The board set the overhead transfer rate for fiscal year 2017 at 67.7 percent, down from 73.1 percent the prior year. But if the 2017 rate had been calculated using the methodology proposed Friday it would have fallen to 60%, meaning the amount subtracted from the National Credit Union Share Insurance Fund – to which state- and federally chartered credit unions contribute – would have been significantly smaller.

A sensitive issue
The issue is an extremely sensitive one for NCUA’s board. Federally insured state-chartered institutions have complained increasingly that they are funding an out-sized proportion of the agency’s budget through the annual transfer from the share insurance fund. At the same time, federally chartered credit unions prefer a high transfer rate since it means the supplementary federal operating fee that only they pay will be correspondingly lower.

“It’s probably the most misunderstood rule we have,” board member Rick Metsger said Friday.

Mark McWatters Rick Metsger NCUA Board

The board embarked on the process of revising its overhead transfer methodology in January 2016, when it published a request for comments. It received just 40, and will begin crafting a final rule after digesting the additional comments it receives over the next two months.

Since the draft unveiled Friday falls short of a proposed regulation and will likely undergo a significant editing job, responses were relatively muted. The National Association of State Credit Union Supervisors called it a “significant step in the right direction” in a brief statement Friday, while the National Association of Federally-Insured Credit Unions encouraged the board “to avoid tipping the scale in favor of state regulators.”

“At the end of the day, we continue to urge the agency to materially reduce its overall operating expenses, which would in turn reduce the OTR's impact on the share insurance fund and the industry as a whole," Alexander Monterrubio, NAFCU’s director of regulatory affairs said in a press release.

Both McWatters and Metsger, along with the Credit Union National Association, urged credit unions to offer their comments on the issue.

“Our ultimate goal is to see a process that ensures fairness to state and federal credit unions for the allocation of legitimate insurance-related costs, and we plan to submit a detailed comment letter outlining ways that can be achieved,” CUNA deputy chief advocacy officer Elizabeth Eurgubian said Friday in a press release.

Board OKs securitization
In other actions, Lara Rodriguez, NCUA’s deputy general counsel, said agency officials had concluded that NCUA possesses broad authority to allow the securitization and sale of loans by federal credit unions.

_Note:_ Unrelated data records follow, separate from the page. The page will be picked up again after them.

(** * Tempo: sharded-search progress aggregator and Azure versioned writes

    A shallow embedding of two pieces of Go code:

    - package [frontend]: [searchProgress], the mutex-guarded sink that
      aggregates the responses of the sharded search jobs
      ([newSearchProgress], [setStatus], [setError], [addResponse],
      [shouldQuit], [internalShouldQuit], [result]);
    - package [azure]: the optimistic-concurrency [WriteVersioned] and
      [DeleteVersioned], built from [ReadVersioned], [Write] and [Delete].

    Further on, the rest of package [azure] ([Read], [ReadRange],
    [Append] with its block ids, [List], [ListBlocks], [Find]), the
    [ScopeProfilesSlice] of package [pprofile] over a model of Go slices,
    and [Traces.SpanCount] of package [ptrace].

    Go pointers to [tempopb.SearchMetrics] are addresses into an explicit
    heap, so that aliasing between the sink and the snapshots it hands out
    is visible.  Runtime panics (nil dereference) are an outcome of their
    own.  Fixed-width integers are [Z] with the wrap-around written out. *)

From stdpp Require Import gmap strings list fin_maps pretty.

Local Open Scope Z_scope.

(** ** Go integers *)

(** [uint32(x)], [uint64(x)]: conversion keeps the low bits. *)
Definition uint32 (z : Z) : Z := z mod 2 ^ 32.
Definition uint64 (z : Z) : Z := z mod 2 ^ 64.

(** [int] on the 64-bit targets: two's complement wrap-around. *)
Definition int (z : Z) : Z := (z + 2 ^ 63) mod 2 ^ 64 - 2 ^ 63.

(** [http.StatusOK] *)
Definition StatusOK : Z := 200.

(** ** Go errors *)

(** The [error] interface: [nil] is [None].  The values are the two
    sentinels of package [backend], the storage SDK's response error
    carrying a service error code, an error built by [fmt.Errorf] around
    a wrapped cause ([%w]), and any other error value. *)
Inductive errval : Type :=
  | ErrDoesNotExist
  | ErrVersionDoesNotMatch
  | ResponseError (code : string)
  | Errorf (format : string) (wrapped : errval)
  | OtherError (msg : string).

Definition error : Type := option errval.

Definition errval_eqb (a b : errval) : bool :=
  match a, b with
  | ErrDoesNotExist, ErrDoesNotExist => true
  | ErrVersionDoesNotMatch, ErrVersionDoesNotMatch => true
  | _, _ => false
  end.

(** [errors.Is(err, target)] for a sentinel [target]: walks the [%w] chain. *)
Fixpoint errval_Is (e target : errval) : bool :=
  errval_eqb e target ||
  match e with
  | Errorf _ cause => errval_Is cause target
  | _ => false
  end.

Definition errors_Is (err : error) (target : errval) : bool :=
  match err with
  | None => false
  | Some e => errval_Is e target
  end.

(** [err != nil] *)
Definition non_nil {A} (p : option A) : bool :=
  match p with Some _ => true | None => false end.
Lemma grown_update s r g :
  (forall k, extends k (g k)) -> grown s (set_doc (update (doc s) r g) s).
Proof.
  intros Hg. split; [reflexivity|]. split; [|apply update_extends, Hg].
  exists []. symmetry. apply app_nil_r.
Qed.

Lemma steady_ret {A} (a : A) : steady (ret a).
Proof. intros s. apply grown_refl. Qed.

Lemma steady_thrown {A} e : steady (@throw A e).
Proof. intros s. apply grown_refl. Qed.

Lemma steady_query {A} (f : dom -> completion A) : steady (query f).
Proof. intros s. apply grown_refl. Qed.

Lemma steady_log args : steady (console_log args).
Proof.
  intros s. split; [reflexivity|]. split; [|apply dom_extends_refl].
  eexists. reflexivity.
Qed.

Lemma steady_appendChild parent child : steady (appendChild parent child).
Proof.
  intros s. unfold appendChild.
  destruct (deref (doc s) parent) as [[a ks|t]|]; try apply grown_refl.
  apply grown_update. intros k. apply insert_child_extends.
Qed.

Lemma steady_insertBefore parent child reference :
  steady (insertBefore parent child reference).
Proof.
  destruct reference as [c|]; [|apply steady_appendChild].
  intros s. unfold insertBefore.
  destruct (deref (doc s) parent) as [[a ks|t]|]; try apply grown_refl;
    destruct (last (ref_path c)); try apply grown_refl.
  destruct (_ && _); [|apply grown_refl].
  apply grown_update. intros k. apply insert_child_extends.
Qed.

Lemma steady_keep_detached n : steady (keep_detached n).
Proof.
  intros s. split; [reflexivity|]. split.
  - exists []. symmetry. apply app_nil_r.
  - split; [apply extends_list_refl|apply extends_list_snoc].
Qed.

Lemma steady_bind {A B} (c : M A) (k : A -> M B) :
  steady c -> (forall a, steady (k a)) -> steady (bind c k).
Proof.
  intros Hc Hk s. unfold bind. specialize (Hc s).
  destruct (c s) as [[a|e] s1]; [|exact Hc].
  eapply grown_trans; [exact Hc|apply Hk].
Qed.

Lemma steady_throw_bind {A B} (c : M A) (k : A -> M B) :
  steady c -> (forall a, steady_throw (k a)) -> steady_throw (bind c k).
Proof.
  intros Hc Hk s e s' H. unfold bind in H. specialize (Hc s).
  destruct (c s) as [[a|e1] s1].
  - eapply grown_trans; [exact Hc|]. eapply Hk, H.
  - injection H as <- <-. exact Hc.
Qed.

Section Faults.
Variable faults : host_call -> option value.

Lemma steady_calling {A} c (m : M A) : steady m -> steady (calling faults c m).
Proof. intros H. unfold calling. destruct (faults c); [apply steady_thrown|exact H]. Qed.

Lemma follows_refl {A} (c : M A) : follows faults c c.
Proof. intros s. destruct (c s) as [[a|e] s']; [reflexivity|right; eauto]. Qed.

Lemma follows_calling {A} c (m : M A) :
  follows faults (calling faults c m) (calling no_faults c m).
Proof.
  intros s. unfold calling, no_faults.
  destruct (faults c) as [e|] eqn:E; [left; eauto|apply follows_refl].
Qed.

Lemma follows_bind {A B} (c c' : M A) (k k' : A -> M B) :
  follows faults c c' -> (forall a, follows faults (k a) (k' a)) ->
  follows faults (bind c k) (bind c' k').
Proof.
  intros Hc Hk s. unfold bind. specialize (Hc s).
  destruct (c s) as [[a|e] s1].
  - rewrite Hc. apply Hk.
  - destruct Hc as [Hf|(e' & s'' & Hc)]; [left; exact Hf|]. right. rewrite Hc. eauto.
Qed.

Ltac steady_step :=
  first [ apply steady_calling | apply steady_ret | apply steady_query
        | apply steady_log | apply steady_appendChild | apply steady_insertBefore
        | apply steady_keep_detached | apply steady_bind ].

Ltac bound x := intros x; try (destruct x as [?|]).

Lemma try_follows : follows faults (ensureStub_try_with faults) ensureStub_try.
Proof.
  unfold ensureStub_try, ensureStub_try_with.
  repeat first [ apply follows_calling | apply follows_refl | apply follows_bind
               | let x := fresh in bound x ].
Qed.

Lemma try_steady_throw : steady_throw (ensureStub_try_with faults).
Proof.
  unfold ensureStub_try_with.
  repeat (apply steady_throw_bind;
          [repeat first [steady_step | let x := fresh in bound x]|];
          let x := fresh in bound x).
  all: intros s e s' Hthrow; unfold bind, set_stubEnsured, console_log in Hthrow;
    discriminate Hthrow.
Qed.

End Faults.

Lemma lookup_shadowed faults e s :
  faults GetElementById = Some e -> ensureStub_with faults s = (false, failed e s).
Proof.
  intros H. unfold ensureStub_with, ensureStub_try_with, bind at 1, calling at 1.
  rewrite H. reflexivity.
Qed.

NCUA issued a legal opinion to that effect and posted it online Thursday evening, Rodriquez added.

Dated June 21 and signed by General Counsel Michael J. McKenna, the opinion concluded securitizing and selling assets falls well within the scope of the incidental powers granted to credit unions under the Federal Credit Union Act.

“Congress's record of steadily expanding the range of expressly granted powers, combined with the legislative history encouraging NCUA to meet the needs of FCUs and their members, justify, if not require, a broad and ambulatory view of the business for which FCUs are incorporated,” McKenna wrote.

NCUA officials plan to follow up the safe-harbor opinion before the end of 2017 with a set of guidelines advising on how securitization should be handled, according to Rodriguez.